The American Lung Association (ALA) recently dropped some encouraging news about lung cancer in America. Its annual State of Lung Cancer report revealed U.S. lung cancer survival rate rose by 21 percent over five years to 2022. Unfortunately, the discouraging news associated with the disease is that it remains the leading cause of death in the U.S. and treatment and prevention strategies still face significant obstacles.

The five-year increase in survival rates is undoubtedly encouraging, especially since lung cancer has historically maintained one of the lowest survival rates among all cancers.

“A 21-percent increase in five-year survival is good. I don’t think there are too many other groups that have seen that level of improvement,” Dr. Jeffrey Crawford, a medical oncologist with Duke Health, explained to CNN.

There appear to be two main reasons for the positive pattern. First, tobacco use has massively declined over the past 15 years. The Centers for Disease Control and Prevention (CDC) notes that cigarette smoking remains the leading cause of preventable disease, disability and death in the United States. But smoking is significantly less prevalent than it was a decade and a half ago. Despite still accounting for about one in five deaths, the CDC reports that in 2020 only 12.5 percent of the American population smoked cigarettes which was down from nearly 21 percent in 2005.

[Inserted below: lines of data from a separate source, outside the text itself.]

Lemma slist_insert nx Head l n first :
  slist nx Head l -> nx !! Head = Some first -> n <> 0 -> n ∉ Head :: l ->
  slist (<[n := first]> (<[Head := n]> nx)) Head (n :: l).
Proof.
  intros [Hc Hd Hh] Hf Hn Hni. apply not_elem_of_cons in Hni as [HnH Hnl].
  apply NoDup_cons in Hd as [HHl Hdl].
  assert (chain (<[n := first]> (<[Head := n]> nx)) n l) as Hcn.
  { destruct l as [|x l]; cbn in *.
    - rewrite lookup_insert_eq. congruence.
    - destruct Hc as (Hx & Hx0 & Hc). assert (first = x) as -> by congruence.
      rewrite lookup_insert_eq. split; [done|]. split; [done|].
      by apply chain_insert; [apply chain_insert|]. }
  split; [|repeat constructor; set_solver|done]. cbn [chain].
  rewrite lookup_insert_ne, lookup_insert_eq by done. done.
Qed.

(** Taking [Entry], the successor of [p], out of a chain. *)
Lemma chain_unlink nx p x l q :
  chain nx p (x :: l) -> NoDup (p :: x :: l) -> nx !! x = Some q ->
  chain (delete x (<[p := q]> nx)) p l.
Proof.
  cbn. intros (Hp & Hx & Hc) Hd Hq.
  apply NoDup_cons in Hd as [Hpl [Hxl Hdl]%NoDup_cons].
  apply not_elem_of_cons in Hpl as [Hpx Hpl].
  destruct l as [|y l]; cbn in *.
  - rewrite lookup_delete_ne, lookup_insert_eq by done. congruence.
  - destruct Hc as (Hxy & Hy & Hc). assert (q = y) as -> by congruence.
    rewrite lookup_delete_ne, lookup_insert_eq by done. split; [done|]. split; [done|].
    apply chain_delete; [|done]. by apply chain_insert.
Qed.
(* ===== verification/Irp.v ===== *)
(** * io.c: I/O request packets and the validation of their buffers

    All requests of the client are buffered: the I/O manager passes one
    system buffer as long as the longer of the input and the output buffer.
    [ValidateIrpOutputBuffer] checks the length, zeroes what will be returned
    and sets the number of bytes to return; [ValidateIrpInputBuffer] requires
    the exact length.

    The LIST_ENTRY routines of the kernel headers and the pool are interfaces
    here: [ListEntryApi] with its laws, and [Pool]. *)

From S2P Require Import Prelude.

(** ** Interfaces to the kernel *)

(** Doubly linked lists: an abstract list with its contents. *)
Class ListEntryApi (L : Type) (A : Type) := {
  InitializeListHead : L;
  InsertTailList : L -> A -> L;
  RemoveHeadList : L -> option A * L;
  RemoveEntryList : L -> A -> L;
  Flink : L -> option A;
  contents : L -> list A;
}.

(** Removes the first occurrence. *)
Fixpoint remove_one {A} `{EqDecision A} (entry : A) (entries : list A) : list A :=
  match entries with
  | [] => []
  | first :: rest => if decide (entry = first) then rest else first :: remove_one entry rest
  end.

(** The documented behaviour: [RemoveHeadList] and [Flink] yield the list head
    itself, [None] here, on an empty list. *)
Class ListEntryLaws (L A : Type) `{ListEntryApi L A, EqDecision A} : Prop := {
  contents_init : contents InitializeListHead = [];
  contents_insert_tail l x : contents (InsertTailList l x) = contents l ++ [x];
  contents_remove_head l :
    (RemoveHeadList l).1 = head (contents l) /\
    contents (RemoveHeadList l).2 = tail (contents l);
  contents_remove_entry l x : contents (RemoveEntryList l x) = remove_one x (contents l);
  contents_flink l : Flink l = head (contents l);
}.

(** The instance the witnesses use. *)
#[export] Instance list_ListEntryApi A `{EqDecision A} : ListEntryApi (list A) A := {
  InitializeListHead := [];
  InsertTailList l x := l ++ [x];
  RemoveHeadList l := (head l, tail l);
  RemoveEntryList l x := remove_one x l;
  Flink l := head l;
  contents l := l;
}.

#[export] Instance list_ListEntryLaws A `{EqDecision A} : ListEntryLaws (list A) A.
Proof. by split. Qed.

(** Whether the [n]-th request to the pool is granted. *)
Class Pool := pool_grants : nat -> bool.

(** ** Requests *)

Record IO_STACK_LOCATION := IoStack {
  InputBufferLength : Z;
  OutputBufferLength : Z;
  IoControlCode : Z;
}.

Record IRP := Irp {
  CurrentStackLocation : option IO_STACK_LOCATION;
  SystemBuffer : list Z;
  IoStatus_Status : NTSTATUS;
  IoStatus_Information : Z;
}.

Definition set_status (st : NTSTATUS) (irp : IRP) : IRP :=
  Irp (CurrentStackLocation irp) (SystemBuffer irp) st (IoStatus_Information irp).
Definition set_information (n : Z) (irp : IRP) : IRP :=
  Irp (CurrentStackLocation irp) (SystemBuffer irp) (IoStatus_Status irp) n.
Definition set_buffer (b : list Z) (irp : IRP) : IRP :=
  Irp (CurrentStackLocation irp) b (IoStatus_Status irp) (IoStatus_Information irp).

(** Overwriting a prefix of a buffer, as [RtlCopyMemory] and
    [RtlSecureZeroMemory] do. *)
Definition copy_to (dst src : list Z) : res (list Z) :=
  if (length src <=? length dst)%nat then Ok (src ++ drop (length src) dst)
  else Crash OutOfBounds.

Definition IoGetCurrentIrpStackLocation (irp : IRP) : option IO_STACK_LOCATION :=
  CurrentStackLocation irp.

(** A request is [None] when the pointer is [NULL]. *)
Definition ValidateIrpOutputBuffer (Irp : option IRP) (RequiredSize : Z)
  : res (NTSTATUS * option IRP) :=
  match Irp with
  | None => Ok (STATUS_INVALID_PARAMETER, Irp)
  | Some irp =>
      if RequiredSize =? 0 then Ok (STATUS_INVALID_PARAMETER, Irp)
      else match IoGetCurrentIrpStackLocation irp with
           | None => Ok (STATUS_UNSUCCESSFUL, Irp)
           | Some io =>
               if OutputBufferLength io <? RequiredSize
               then Ok (STATUS_BUFFER_TOO_SMALL, Irp)
               else
                 buffer ← copy_to (SystemBuffer irp) (replicate (Z.to_nat RequiredSize) 0);
                 Ok (STATUS_SUCCESS,
                     Some (set_information RequiredSize (set_buffer buffer irp)))
           end
  end.

Definition ValidateIrpInputBuffer (Irp : option IRP) (RequiredSize : Z) : NTSTATUS :=
  match Irp with
  | None => STATUS_INVALID_PARAMETER
  | Some irp =>
      if RequiredSize =? 0 then STATUS_INVALID_PARAMETER
      else match IoGetCurrentIrpStackLocation irp with
           | None => STATUS_UNSUCCESSFUL
           | Some io =>
               if negb (InputBufferLength io =? RequiredSize)
               then STATUS_INVALID_BUFFER_SIZE
               else STATUS_SUCCESS
           end
  end.

(** What the I/O manager guarantees of a buffered request. *)
Record irp_wf (irp : IRP) (io : IO_STACK_LOCATION) : Prop := {
  wf_stack : CurrentStackLocation irp = Some io;
  wf_lengths : 0 <= InputBufferLength io /\ 0 <= OutputBufferLength io;
  wf_buffer : zlen (SystemBuffer irp)
              = Z.max (InputBufferLength io) (OutputBufferLength io);
}.

(** ** Lemmas *)

Lemma copy_to_ok (dst src : list Z) :
  (length src <= length dst)%nat -> copy_to dst src = Ok (src ++ drop (length src) dst).
Proof. intros H. unfold copy_to. apply Nat.leb_le in H. by rewrite H. Qed.

Lemma length_copy (dst src : list Z) :
  (length src <= length dst)%nat -> length (src ++ drop (length src) dst) = length dst.
Proof. intros. rewrite length_app, length_drop. lia. Qed.

(** The outcome of the output check on a well-formed request. *)
Lemma ValidateIrpOutputBuffer_wf irp io n :
  irp_wf irp io -> 0 <= n ->
  ValidateIrpOutputBuffer (Some irp) n = Ok (
    if n =? 0 then (STATUS_INVALID_PARAMETER, Some irp)
    else if OutputBufferLength io <? n then (STATUS_BUFFER_TOO_SMALL, Some irp)
    else (STATUS_SUCCESS, Some (set_information n (set_buffer
           (replicate (Z.to_nat n) 0 ++ drop (Z.to_nat n) (SystemBuffer irp)) irp)))).
Proof.
  intros [Hs Hl Hb] Hn. unfold ValidateIrpOutputBuffer, IoGetCurrentIrpStackLocation.
  destruct (Z.eqb_spec n 0); [done|]. rewrite Hs.
  destruct (Z.ltb_spec (OutputBufferLength io) n); [done|].
  unfold zlen in Hb. rewrite copy_to_ok by (rewrite length_replicate; lia).
  cbn [mbind res_bind]. by rewrite length_replicate.
Qed.

(** Validation keeps a request well-formed. *)
Lemma irp_wf_validated irp io n buf :
  irp_wf irp io -> zlen buf = zlen (SystemBuffer irp) ->
  irp_wf (set_information n (set_buffer buf irp)) io.
Proof. intros [Hs Hl Hb] Hz. split; cbn; [done..|]. by rewrite Hz. Qed.

(** ** Properties *)

(** The output buffer check, on every branch.  On a well-formed buffered
    request it never touches memory outside the buffer; it succeeds exactly
    when the size is positive and fits the client's output buffer, and then the
    first [RequiredSize] bytes are zero, the remaining bytes are untouched and
    exactly [RequiredSize] bytes will be returned, so no stale memory reaches
    the client; otherwise the request is left as it was and the status is an
    error. *)
Theorem output_check_prevents_leak irp io RequiredSize :
  irp_wf irp io -> 0 <= RequiredSize ->
  exists status irp',
    ValidateIrpOutputBuffer (Some irp) RequiredSize = Ok (status, Some irp') /\
    irp_wf irp' io /\
    (NT_SUCCESS status = true <-> 0 < RequiredSize <= OutputBufferLength io) /\
    (NT_SUCCESS status = true ->
       IoStatus_Information irp' = RequiredSize /\
       take (Z.to_nat RequiredSize) (SystemBuffer irp')
         = replicate (Z.to_nat RequiredSize) 0 /\
       drop (Z.to_nat RequiredSize) (SystemBuffer irp')
         = drop (Z.to_nat RequiredSize) (SystemBuffer irp)) /\
    (NT_SUCCESS status = false -> irp' = irp).
Proof.
  intros Hwf Hn. rewrite (ValidateIrpOutputBuffer_wf _ _ _ Hwf Hn).
  destruct (Z.eqb_spec RequiredSize 0).
  { eexists _, irp. split; [done|]. split; [done|]. split; [split; [done|lia]|]. done. }
  destruct (Z.ltb_spec (OutputBufferLength io) RequiredSize).
  { eexists _, irp. split; [done|]. split; [done|]. split; [split; [done|lia]|]. done. }
  eexists _, _. split; [done|].
  pose proof (wf_buffer _ _ Hwf) as Hb. unfold zlen in Hb. split.
  { apply irp_wf_validated; [done|]. unfold zlen.
    rewrite length_app, length_replicate, length_drop. lia. }
  split; [split; [lia|done]|]. split; [|done]. intros _. cbn. split; [done|].
  by rewrite take_app_length', drop_app_length' by (by rewrite length_replicate).
Qed.

Lemma output_check_prevents_leak_witness :
  exists status irp',
    ValidateIrpOutputBuffer
      (Some (Irp (Some (IoStack 2 4 0)) [1; 2; 3; 4] 0 0)) 3 = Ok (status, Some irp') /\
    NT_SUCCESS status = true /\ SystemBuffer irp' = [0; 0; 0; 4].
Proof.
  destruct (output_check_prevents_leak (Irp (Some (IoStack 2 4 0)) [1; 2; 3; 4] 0 0)
    (IoStack 2 4 0) 3) as (status & irp' & H & _ & Hs & Hd & _).
  - split; cbn; [reflexivity | lia | reflexivity].
  - lia.
  - exists status, irp'. split; [exact H|]. vm_compute in H.
    injection H as <- <-. split; reflexivity.
Defined.
(* ===== verification/IrpQueue.v ===== *)
(** * io.c: the cancel-safe request queue and the deferred reports

    The client keeps requests pending in a queue; the driver completes the
    oldest one whenever it has a report, or defers the report (a copy of its
    pointer, in a list) until the next request arrives.  The state owns three
    kinds of things: pending requests, report buffers in the pool, and
    deferred report structures.  Completing a request gives it back to the
    I/O manager: completing it again is a bug check.

    [IoCsqRemoveNextIrp] and [IoCsqInsertIrp] belong to the I/O manager: they
    are parameters whose laws say that they work through the callbacks the
    driver registers, which is what [IoCsqInitialize] is for.  The laws leave
    cancellation out: a cancelled request takes the path of
    [IrpQueueCompleteCancelledIrp]. *)

From S2P Require Import Prelude Irp.

(** ** State *)

Record DEFERRED_REPORT := DeferredReport { buffer : Z; buffer_size : Z }.

#[export] Instance DEFERRED_REPORT_eq_dec : EqDecision DEFERRED_REPORT.
Proof. solve_decision. Defined.

Record irp_state (LI LR : Type) := IrpState {
  queue : LI;
  count : Z;
  deferred : LR;
  deferred_count : Z;
  deferred_lock : bool;
  irps : gmap Z IRP;
  completed : list (Z * IRP);
  buffers : gmap Z (list Z);
  live_reports : Z;
  pool_requests : nat;
}.
Arguments IrpState {LI LR}.
Arguments queue {LI LR}.
Arguments count {LI LR}.
Arguments deferred {LI LR}.
Arguments deferred_count {LI LR}.
Arguments deferred_lock {LI LR}.
Arguments irps {LI LR}.
Arguments completed {LI LR}.
Arguments buffers {LI LR}.
Arguments live_reports {LI LR}.
Arguments pool_requests {LI LR}.

Section operations.
Context {LI LR : Type} `{!ListEntryApi LI Z} `{!ListEntryApi LR DEFERRED_REPORT}.
Context {P : Pool}.
Abbreviation S := (irp_state LI LR).
Abbreviation M := (KM (irp_state LI LR)).

Definition set_queue (q : LI) (c : Z) (s : S) : S :=
  IrpState q c (deferred s) (deferred_count s) (deferred_lock s) (irps s) (completed s)
    (buffers s) (live_reports s) (pool_requests s).
Definition set_deferred (d : LR) (c : Z) (s : S) : S :=
  IrpState (queue s) (count s) d c (deferred_lock s) (irps s) (completed s)
    (buffers s) (live_reports s) (pool_requests s).
Definition set_deferred_lock (b : bool) (s : S) : S :=
  IrpState (queue s) (count s) (deferred s) (deferred_count s) b (irps s) (completed s)
    (buffers s) (live_reports s) (pool_requests s).
Definition set_irps (m : gmap Z IRP) (c : list (Z * IRP)) (s : S) : S :=
  IrpState (queue s) (count s) (deferred s) (deferred_count s) (deferred_lock s) m c
    (buffers s) (live_reports s) (pool_requests s).
Definition set_pool (b : gmap Z (list Z)) (n : Z) (k : nat) (s : S) : S :=
  IrpState (queue s) (count s) (deferred s) (deferred_count s) (deferred_lock s) (irps s)
    (completed s) b n k.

Beyond the decline in smoking, The American Cancer Society adds that advances in early detection and treatment have also made an impact. Additionally, the organization points to growing awareness of the disease over the last two decades has helped to decrease its prevalence.

Lung cancer’s stranglehold on America nevertheless remains in place. Its grip is especially deadly for people of color at a much higher rate. For these communities, the odds of surviving five years after diagnosis are merely 20 percent, the ALA reports. This means that four out of five of these individuals diagnosed with lung cancer will have less than five years to live.

The ALA attributes the survival disparity to inequality in early detection. It reports that Black and Latino communities are 15 percent less likely to be diagnosed with lung cancer early in comparison to White people, while Asian Americans are 16 percent less likely to be diagnosed early.

Ultimately, early detection is one of, if not the best, ways of beating lung cancer. The ALA reports that roughly 44 percent of cases are not caught until a late stage when the survival rate is only about 7 percent. The lack of access to proper medical insurance likely contributes to early detection failures, Crawford speculated.

“It’s disappointing that the advances we are seeing are not due to massive success in screening for lung cancer which we should be doing. We’re still only screening a minority of patients,” he said.

The improving situation is still something to celebrate, however, the disease still suffers from an image problem that undermines treatment, Crawford warned.

“We’ve failed to get the primary care docs to change their attitudes about lung cancer because for decades I think there’s been a kind of pessimism about lung cancer. They say it’s a smoker’s disease and the outcomes are poor or they think patients won’t be healthy enough to get surgery so there’s no need to screen,” he said. “There are all sorts of misconceptions that just really aren’t true anymore, but I don’t think we’ve really gotten that message through.”